### The task
Reproduce exactly the lines of the material beneath, from the line that contains "intros σ. unfold obj_delitem." to the line that contains "[uuidv4()] and [new", both included, and no other lines.

----- Available records -----

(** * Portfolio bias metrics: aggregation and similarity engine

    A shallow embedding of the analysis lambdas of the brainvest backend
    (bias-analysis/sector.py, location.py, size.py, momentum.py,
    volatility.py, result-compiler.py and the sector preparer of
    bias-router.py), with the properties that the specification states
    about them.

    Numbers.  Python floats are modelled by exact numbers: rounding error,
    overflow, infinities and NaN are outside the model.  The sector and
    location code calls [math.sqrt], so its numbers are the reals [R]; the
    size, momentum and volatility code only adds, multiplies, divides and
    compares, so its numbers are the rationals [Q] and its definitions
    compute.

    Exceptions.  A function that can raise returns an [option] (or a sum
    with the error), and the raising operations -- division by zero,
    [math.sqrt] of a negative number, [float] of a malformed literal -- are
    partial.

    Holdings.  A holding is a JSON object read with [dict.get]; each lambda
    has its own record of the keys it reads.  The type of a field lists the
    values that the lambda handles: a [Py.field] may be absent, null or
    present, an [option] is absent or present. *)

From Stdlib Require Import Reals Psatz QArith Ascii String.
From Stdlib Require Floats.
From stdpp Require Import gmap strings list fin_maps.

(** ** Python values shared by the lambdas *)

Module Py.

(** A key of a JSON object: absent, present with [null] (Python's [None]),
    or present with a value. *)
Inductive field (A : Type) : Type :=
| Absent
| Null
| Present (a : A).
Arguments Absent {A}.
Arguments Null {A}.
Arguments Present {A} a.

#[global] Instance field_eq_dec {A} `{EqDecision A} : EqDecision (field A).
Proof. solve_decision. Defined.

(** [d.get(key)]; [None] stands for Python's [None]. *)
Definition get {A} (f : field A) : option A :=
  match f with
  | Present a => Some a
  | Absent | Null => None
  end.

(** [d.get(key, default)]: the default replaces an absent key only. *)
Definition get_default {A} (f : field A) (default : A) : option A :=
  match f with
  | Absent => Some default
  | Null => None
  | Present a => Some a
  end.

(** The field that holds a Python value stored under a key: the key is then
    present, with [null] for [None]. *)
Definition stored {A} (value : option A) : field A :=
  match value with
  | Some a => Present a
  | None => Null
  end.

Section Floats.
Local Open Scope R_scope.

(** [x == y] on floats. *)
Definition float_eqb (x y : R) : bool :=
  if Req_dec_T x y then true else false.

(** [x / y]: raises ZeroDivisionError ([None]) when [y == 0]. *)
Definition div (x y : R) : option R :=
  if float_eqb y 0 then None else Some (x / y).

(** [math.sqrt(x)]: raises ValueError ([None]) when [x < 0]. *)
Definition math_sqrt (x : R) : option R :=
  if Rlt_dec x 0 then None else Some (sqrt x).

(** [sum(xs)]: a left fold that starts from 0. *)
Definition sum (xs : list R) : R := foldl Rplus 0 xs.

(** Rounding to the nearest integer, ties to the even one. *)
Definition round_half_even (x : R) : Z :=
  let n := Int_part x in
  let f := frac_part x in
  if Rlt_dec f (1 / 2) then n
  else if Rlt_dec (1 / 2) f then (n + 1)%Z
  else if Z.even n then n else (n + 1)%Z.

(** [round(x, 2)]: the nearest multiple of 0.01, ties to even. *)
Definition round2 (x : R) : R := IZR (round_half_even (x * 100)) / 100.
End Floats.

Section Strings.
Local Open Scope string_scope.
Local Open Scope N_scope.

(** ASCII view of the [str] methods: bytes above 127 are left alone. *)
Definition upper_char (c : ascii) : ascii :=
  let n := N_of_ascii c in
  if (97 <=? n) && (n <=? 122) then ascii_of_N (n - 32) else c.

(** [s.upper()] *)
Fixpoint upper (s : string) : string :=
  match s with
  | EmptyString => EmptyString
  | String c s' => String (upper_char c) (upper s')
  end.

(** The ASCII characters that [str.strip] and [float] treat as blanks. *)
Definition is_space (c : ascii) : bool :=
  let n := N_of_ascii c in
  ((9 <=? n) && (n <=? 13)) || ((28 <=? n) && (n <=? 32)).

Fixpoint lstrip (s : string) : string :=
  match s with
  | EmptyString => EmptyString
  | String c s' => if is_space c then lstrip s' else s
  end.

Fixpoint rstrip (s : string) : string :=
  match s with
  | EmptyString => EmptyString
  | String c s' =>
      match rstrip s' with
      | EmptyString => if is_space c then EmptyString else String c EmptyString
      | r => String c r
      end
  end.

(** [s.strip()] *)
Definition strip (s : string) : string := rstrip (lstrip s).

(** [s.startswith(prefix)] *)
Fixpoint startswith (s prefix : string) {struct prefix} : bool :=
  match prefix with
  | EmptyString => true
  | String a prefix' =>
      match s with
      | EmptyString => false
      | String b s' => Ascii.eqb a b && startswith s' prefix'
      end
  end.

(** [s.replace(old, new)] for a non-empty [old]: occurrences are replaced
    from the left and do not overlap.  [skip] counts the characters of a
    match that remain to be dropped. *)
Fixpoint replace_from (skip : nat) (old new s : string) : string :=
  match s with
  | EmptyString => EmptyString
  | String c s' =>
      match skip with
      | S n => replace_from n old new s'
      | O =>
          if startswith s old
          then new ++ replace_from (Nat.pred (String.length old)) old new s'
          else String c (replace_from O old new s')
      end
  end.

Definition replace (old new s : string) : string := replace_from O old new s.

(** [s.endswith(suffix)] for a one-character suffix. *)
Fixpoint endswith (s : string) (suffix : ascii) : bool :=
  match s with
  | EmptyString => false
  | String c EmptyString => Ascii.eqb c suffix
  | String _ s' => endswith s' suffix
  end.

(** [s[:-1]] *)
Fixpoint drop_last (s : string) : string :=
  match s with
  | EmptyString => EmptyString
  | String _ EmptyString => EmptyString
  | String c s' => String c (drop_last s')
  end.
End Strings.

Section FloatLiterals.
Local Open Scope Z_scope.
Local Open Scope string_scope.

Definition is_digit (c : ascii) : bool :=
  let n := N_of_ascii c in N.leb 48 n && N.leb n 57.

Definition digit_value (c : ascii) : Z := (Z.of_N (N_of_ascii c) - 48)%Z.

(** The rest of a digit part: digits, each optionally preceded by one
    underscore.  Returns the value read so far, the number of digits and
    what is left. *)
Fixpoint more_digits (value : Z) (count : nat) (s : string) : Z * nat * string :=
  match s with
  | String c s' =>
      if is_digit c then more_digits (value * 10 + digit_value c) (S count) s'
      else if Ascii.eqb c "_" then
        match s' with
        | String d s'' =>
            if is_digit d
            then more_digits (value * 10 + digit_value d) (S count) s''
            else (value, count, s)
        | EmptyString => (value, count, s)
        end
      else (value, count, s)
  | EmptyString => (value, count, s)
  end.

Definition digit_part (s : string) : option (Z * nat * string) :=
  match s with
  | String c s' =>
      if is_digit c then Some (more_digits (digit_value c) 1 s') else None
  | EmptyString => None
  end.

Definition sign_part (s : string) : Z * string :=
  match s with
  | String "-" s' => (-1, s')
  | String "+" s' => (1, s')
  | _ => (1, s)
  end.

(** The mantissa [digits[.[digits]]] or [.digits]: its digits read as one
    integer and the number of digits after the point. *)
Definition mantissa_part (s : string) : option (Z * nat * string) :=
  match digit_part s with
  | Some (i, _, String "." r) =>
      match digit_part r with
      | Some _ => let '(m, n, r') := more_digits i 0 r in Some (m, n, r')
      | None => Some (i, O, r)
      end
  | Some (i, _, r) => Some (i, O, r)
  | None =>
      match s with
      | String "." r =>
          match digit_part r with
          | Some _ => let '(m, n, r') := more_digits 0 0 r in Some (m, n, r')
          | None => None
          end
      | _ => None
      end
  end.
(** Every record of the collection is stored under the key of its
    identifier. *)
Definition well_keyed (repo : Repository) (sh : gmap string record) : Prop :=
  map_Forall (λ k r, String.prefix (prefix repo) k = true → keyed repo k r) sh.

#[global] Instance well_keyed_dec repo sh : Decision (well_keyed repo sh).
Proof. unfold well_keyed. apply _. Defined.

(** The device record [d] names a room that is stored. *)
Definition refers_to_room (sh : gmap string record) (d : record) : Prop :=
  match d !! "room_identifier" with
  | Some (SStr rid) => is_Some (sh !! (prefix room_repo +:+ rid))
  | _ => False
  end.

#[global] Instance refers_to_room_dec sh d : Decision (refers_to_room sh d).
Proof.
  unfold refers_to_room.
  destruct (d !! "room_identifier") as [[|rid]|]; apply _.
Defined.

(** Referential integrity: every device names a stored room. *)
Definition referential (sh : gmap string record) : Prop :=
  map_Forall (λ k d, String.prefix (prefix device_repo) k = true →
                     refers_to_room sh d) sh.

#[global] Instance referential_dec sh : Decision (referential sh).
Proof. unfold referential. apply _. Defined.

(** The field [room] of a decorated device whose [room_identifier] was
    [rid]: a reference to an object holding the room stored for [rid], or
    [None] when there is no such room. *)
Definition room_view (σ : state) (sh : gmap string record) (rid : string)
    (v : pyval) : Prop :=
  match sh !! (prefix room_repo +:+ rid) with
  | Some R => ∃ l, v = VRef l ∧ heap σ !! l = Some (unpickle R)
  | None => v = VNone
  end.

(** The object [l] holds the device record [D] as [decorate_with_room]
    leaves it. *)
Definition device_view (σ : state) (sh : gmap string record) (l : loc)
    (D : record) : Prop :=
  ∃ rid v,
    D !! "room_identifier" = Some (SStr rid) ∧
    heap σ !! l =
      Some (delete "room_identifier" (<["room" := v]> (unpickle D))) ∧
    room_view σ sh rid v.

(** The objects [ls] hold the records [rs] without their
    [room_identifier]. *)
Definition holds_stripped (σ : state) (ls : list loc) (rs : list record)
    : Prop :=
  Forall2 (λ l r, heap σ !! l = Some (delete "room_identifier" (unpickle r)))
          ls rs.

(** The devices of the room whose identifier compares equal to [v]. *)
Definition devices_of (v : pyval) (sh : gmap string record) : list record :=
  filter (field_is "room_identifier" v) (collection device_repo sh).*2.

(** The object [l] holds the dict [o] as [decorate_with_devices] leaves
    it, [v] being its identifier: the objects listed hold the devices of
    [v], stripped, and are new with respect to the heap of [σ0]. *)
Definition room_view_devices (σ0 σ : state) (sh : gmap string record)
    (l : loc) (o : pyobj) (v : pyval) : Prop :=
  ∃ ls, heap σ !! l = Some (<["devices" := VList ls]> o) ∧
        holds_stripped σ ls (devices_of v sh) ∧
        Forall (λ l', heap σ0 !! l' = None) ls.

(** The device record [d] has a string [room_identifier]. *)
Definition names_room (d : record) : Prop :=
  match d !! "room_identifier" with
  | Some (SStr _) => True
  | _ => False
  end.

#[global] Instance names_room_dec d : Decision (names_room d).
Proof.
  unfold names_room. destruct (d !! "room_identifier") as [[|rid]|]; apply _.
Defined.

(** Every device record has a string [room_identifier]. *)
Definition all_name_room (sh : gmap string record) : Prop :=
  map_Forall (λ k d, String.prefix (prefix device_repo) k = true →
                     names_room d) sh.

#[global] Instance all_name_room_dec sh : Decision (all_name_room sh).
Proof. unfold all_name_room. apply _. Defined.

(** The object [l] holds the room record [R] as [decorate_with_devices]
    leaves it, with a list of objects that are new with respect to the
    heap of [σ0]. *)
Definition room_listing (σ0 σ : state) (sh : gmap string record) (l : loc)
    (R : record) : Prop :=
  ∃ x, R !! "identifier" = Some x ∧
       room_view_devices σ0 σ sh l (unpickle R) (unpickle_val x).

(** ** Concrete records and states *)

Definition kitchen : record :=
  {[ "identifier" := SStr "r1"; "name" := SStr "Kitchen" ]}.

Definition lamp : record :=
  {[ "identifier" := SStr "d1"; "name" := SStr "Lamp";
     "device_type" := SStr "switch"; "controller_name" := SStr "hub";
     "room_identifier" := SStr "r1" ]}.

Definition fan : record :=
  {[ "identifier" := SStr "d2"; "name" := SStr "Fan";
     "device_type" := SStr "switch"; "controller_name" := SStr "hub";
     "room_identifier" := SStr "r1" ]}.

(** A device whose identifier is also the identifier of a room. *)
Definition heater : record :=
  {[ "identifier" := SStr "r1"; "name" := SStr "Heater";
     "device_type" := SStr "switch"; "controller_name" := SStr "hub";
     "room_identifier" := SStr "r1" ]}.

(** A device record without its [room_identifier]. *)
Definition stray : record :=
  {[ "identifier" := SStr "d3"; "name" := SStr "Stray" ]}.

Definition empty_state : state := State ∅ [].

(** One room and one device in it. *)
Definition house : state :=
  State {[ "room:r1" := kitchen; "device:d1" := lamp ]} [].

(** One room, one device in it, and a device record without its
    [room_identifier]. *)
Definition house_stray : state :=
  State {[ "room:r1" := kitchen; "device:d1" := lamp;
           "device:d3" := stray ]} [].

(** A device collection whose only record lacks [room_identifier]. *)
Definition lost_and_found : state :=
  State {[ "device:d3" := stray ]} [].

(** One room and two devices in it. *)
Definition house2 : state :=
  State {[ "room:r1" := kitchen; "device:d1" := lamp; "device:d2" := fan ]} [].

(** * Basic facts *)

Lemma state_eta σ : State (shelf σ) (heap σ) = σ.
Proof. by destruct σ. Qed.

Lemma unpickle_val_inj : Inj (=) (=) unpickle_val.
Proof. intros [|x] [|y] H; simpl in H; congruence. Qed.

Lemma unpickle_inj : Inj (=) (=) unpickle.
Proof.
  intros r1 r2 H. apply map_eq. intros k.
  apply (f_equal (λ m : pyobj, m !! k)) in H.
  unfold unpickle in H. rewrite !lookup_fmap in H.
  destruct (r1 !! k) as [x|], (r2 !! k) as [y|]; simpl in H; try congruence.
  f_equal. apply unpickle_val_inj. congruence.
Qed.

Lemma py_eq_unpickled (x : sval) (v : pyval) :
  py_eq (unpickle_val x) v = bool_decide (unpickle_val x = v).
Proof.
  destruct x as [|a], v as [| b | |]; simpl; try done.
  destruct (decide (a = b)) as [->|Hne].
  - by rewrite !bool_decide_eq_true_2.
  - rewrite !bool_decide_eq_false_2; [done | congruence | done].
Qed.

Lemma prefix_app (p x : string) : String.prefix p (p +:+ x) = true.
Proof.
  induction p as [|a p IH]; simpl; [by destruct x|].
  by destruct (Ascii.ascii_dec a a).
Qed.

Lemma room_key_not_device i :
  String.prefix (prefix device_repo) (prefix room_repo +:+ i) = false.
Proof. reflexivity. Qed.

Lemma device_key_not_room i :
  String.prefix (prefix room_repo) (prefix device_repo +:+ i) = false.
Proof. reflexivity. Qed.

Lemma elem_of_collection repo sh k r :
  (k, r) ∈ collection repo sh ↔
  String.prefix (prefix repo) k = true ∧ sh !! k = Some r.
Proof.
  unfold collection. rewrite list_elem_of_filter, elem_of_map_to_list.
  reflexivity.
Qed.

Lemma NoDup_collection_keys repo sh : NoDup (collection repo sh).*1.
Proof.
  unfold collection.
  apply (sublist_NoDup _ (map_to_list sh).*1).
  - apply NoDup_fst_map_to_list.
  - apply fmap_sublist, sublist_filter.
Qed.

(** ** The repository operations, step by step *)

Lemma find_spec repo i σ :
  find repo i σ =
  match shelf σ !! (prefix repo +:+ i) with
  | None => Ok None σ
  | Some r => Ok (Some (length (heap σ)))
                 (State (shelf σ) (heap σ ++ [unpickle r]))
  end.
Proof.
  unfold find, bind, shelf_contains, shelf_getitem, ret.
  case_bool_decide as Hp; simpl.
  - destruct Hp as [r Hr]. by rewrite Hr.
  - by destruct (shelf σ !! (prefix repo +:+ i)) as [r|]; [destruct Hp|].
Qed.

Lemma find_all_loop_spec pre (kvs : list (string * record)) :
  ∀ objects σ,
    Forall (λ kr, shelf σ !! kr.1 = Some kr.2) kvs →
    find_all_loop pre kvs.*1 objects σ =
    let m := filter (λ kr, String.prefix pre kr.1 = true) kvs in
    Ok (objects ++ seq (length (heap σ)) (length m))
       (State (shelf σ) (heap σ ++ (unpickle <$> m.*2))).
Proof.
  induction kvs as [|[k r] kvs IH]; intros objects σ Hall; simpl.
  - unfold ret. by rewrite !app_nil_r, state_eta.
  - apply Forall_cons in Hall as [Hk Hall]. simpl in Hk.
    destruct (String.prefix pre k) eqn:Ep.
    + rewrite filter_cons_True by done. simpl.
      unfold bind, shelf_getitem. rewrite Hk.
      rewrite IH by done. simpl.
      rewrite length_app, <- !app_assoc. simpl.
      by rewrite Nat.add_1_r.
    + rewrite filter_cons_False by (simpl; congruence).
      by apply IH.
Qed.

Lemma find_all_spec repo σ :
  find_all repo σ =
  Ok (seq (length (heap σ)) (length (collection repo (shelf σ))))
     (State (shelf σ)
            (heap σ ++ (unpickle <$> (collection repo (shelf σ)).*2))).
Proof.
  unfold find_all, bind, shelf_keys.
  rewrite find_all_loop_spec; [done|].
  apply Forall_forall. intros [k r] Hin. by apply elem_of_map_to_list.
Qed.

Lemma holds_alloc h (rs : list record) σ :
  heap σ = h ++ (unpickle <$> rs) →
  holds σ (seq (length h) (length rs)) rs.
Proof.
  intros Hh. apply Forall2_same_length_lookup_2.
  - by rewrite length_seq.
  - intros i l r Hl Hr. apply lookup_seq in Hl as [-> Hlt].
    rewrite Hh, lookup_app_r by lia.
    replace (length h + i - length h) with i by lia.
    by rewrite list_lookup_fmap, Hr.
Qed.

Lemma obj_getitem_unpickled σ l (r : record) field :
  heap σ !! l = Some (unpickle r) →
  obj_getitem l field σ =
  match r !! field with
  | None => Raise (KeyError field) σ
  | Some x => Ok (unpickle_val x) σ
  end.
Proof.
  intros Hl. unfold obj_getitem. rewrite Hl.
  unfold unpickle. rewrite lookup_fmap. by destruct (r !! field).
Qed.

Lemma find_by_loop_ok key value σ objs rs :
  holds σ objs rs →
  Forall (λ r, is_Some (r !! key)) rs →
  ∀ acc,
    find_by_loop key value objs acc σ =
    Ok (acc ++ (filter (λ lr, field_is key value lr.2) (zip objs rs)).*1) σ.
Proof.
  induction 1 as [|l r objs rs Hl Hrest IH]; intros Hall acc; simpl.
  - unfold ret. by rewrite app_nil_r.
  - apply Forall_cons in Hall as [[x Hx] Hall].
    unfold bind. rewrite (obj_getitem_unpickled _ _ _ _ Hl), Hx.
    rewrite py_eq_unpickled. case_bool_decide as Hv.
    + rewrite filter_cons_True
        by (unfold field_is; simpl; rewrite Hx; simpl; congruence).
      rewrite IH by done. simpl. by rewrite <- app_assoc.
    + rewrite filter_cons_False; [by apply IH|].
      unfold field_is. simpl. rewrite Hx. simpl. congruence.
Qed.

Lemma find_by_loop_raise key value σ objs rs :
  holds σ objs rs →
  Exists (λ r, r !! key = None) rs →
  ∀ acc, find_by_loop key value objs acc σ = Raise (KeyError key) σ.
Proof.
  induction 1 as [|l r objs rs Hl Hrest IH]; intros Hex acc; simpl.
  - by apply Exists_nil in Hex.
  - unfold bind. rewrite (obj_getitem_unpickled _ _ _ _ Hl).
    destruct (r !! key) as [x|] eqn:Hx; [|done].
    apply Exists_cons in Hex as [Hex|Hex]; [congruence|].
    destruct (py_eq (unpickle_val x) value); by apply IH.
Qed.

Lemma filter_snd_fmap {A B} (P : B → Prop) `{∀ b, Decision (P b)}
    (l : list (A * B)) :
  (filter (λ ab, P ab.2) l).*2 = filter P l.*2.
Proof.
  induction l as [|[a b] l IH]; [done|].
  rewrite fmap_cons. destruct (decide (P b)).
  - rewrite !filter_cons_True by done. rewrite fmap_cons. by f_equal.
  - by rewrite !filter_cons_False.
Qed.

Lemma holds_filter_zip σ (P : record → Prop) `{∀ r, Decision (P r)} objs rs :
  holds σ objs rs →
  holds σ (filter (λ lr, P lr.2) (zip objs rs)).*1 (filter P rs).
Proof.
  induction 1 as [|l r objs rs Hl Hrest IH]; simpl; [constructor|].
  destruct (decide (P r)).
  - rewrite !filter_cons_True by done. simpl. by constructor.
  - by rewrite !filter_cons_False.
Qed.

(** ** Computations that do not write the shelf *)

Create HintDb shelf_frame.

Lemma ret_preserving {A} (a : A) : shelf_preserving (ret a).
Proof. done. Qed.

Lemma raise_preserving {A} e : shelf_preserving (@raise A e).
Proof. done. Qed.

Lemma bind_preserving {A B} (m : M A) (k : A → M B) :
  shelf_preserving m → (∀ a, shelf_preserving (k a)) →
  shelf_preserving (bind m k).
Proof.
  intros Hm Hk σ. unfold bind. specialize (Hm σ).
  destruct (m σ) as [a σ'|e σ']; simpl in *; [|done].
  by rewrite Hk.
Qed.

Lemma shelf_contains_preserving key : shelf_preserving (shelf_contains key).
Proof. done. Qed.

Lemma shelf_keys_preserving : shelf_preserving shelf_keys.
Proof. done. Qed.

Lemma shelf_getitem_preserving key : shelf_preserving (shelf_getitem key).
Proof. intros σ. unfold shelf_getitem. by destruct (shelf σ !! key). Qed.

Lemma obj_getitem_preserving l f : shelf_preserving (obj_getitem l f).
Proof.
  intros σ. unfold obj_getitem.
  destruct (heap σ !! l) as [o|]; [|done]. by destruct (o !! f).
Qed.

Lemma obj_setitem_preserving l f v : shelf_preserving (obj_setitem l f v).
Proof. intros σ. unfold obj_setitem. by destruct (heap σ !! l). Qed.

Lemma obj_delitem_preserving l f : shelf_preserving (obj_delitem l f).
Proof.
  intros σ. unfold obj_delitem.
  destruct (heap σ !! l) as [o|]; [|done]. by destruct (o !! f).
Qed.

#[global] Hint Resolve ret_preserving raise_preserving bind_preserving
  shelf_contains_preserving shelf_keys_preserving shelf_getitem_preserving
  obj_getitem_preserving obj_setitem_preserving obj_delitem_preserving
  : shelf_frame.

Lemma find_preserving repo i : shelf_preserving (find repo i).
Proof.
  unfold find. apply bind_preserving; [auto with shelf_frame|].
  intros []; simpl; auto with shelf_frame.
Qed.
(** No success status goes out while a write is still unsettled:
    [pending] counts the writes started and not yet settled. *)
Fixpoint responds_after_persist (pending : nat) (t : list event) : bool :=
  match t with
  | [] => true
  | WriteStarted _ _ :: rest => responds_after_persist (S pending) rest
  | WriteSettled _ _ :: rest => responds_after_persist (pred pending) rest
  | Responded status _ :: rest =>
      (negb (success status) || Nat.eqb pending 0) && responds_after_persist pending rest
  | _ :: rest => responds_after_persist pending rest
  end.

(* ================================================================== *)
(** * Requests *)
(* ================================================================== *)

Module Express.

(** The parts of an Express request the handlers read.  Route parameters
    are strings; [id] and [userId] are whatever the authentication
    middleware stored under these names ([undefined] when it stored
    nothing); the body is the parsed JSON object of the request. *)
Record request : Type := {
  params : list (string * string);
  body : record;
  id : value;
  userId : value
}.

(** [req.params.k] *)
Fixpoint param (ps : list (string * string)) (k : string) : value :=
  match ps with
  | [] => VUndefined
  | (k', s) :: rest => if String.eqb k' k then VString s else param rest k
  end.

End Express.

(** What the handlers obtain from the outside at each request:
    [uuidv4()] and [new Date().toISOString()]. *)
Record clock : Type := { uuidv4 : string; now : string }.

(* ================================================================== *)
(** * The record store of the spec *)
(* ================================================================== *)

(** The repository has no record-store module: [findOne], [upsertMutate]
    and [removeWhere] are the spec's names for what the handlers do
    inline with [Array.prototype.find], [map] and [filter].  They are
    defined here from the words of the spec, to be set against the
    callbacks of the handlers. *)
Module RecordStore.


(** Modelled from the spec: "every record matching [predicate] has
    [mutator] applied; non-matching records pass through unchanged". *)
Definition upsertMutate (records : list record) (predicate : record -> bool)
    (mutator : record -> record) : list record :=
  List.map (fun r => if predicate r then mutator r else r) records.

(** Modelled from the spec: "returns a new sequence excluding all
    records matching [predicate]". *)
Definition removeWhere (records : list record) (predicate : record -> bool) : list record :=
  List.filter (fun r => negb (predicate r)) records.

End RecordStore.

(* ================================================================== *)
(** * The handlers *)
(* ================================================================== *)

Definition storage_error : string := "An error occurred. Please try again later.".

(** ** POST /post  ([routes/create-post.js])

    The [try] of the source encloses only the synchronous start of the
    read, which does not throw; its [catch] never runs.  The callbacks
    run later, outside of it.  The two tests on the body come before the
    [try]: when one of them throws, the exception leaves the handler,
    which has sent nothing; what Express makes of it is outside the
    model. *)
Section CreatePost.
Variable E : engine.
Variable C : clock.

-----

### Response area
  intros σ. unfold obj_delitem.
  destruct (heap σ !! l) as [o|]; [|done]. by destruct (o !! f).
Qed.

#[global] Hint Resolve ret_preserving raise_preserving bind_preserving
  shelf_contains_preserving shelf_keys_preserving shelf_getitem_preserving
  obj_getitem_preserving obj_setitem_preserving obj_delitem_preserving
  : shelf_frame.

Lemma find_preserving repo i : shelf_preserving (find repo i).
Proof.
  unfold find. apply bind_preserving; [auto with shelf_frame|].
  intros []; simpl; auto with shelf_frame.
Qed.
(** No success status goes out while a write is still unsettled:
    [pending] counts the writes started and not yet settled. *)
Fixpoint responds_after_persist (pending : nat) (t : list event) : bool :=
  match t with
  | [] => true
  | WriteStarted _ _ :: rest => responds_after_persist (S pending) rest
  | WriteSettled _ _ :: rest => responds_after_persist (pred pending) rest
  | Responded status _ :: rest =>
      (negb (success status) || Nat.eqb pending 0) && responds_after_persist pending rest
  | _ :: rest => responds_after_persist pending rest
  end.

(* ================================================================== *)
(** * Requests *)
(* ================================================================== *)

Module Express.

(** The parts of an Express request the handlers read.  Route parameters
    are strings; [id] and [userId] are whatever the authentication
    middleware stored under these names ([undefined] when it stored
    nothing); the body is the parsed JSON object of the request. *)
Record request : Type := {
  params : list (string * string);
  body : record;
  id : value;
  userId : value
}.

(** [req.params.k] *)
Fixpoint param (ps : list (string * string)) (k : string) : value :=
  match ps with
  | [] => VUndefined
  | (k', s) :: rest => if String.eqb k' k then VString s else param rest k
  end.

End Express.

(** What the handlers obtain from the outside at each request:
    [uuidv4()] and [new Date().toISOString()]. *)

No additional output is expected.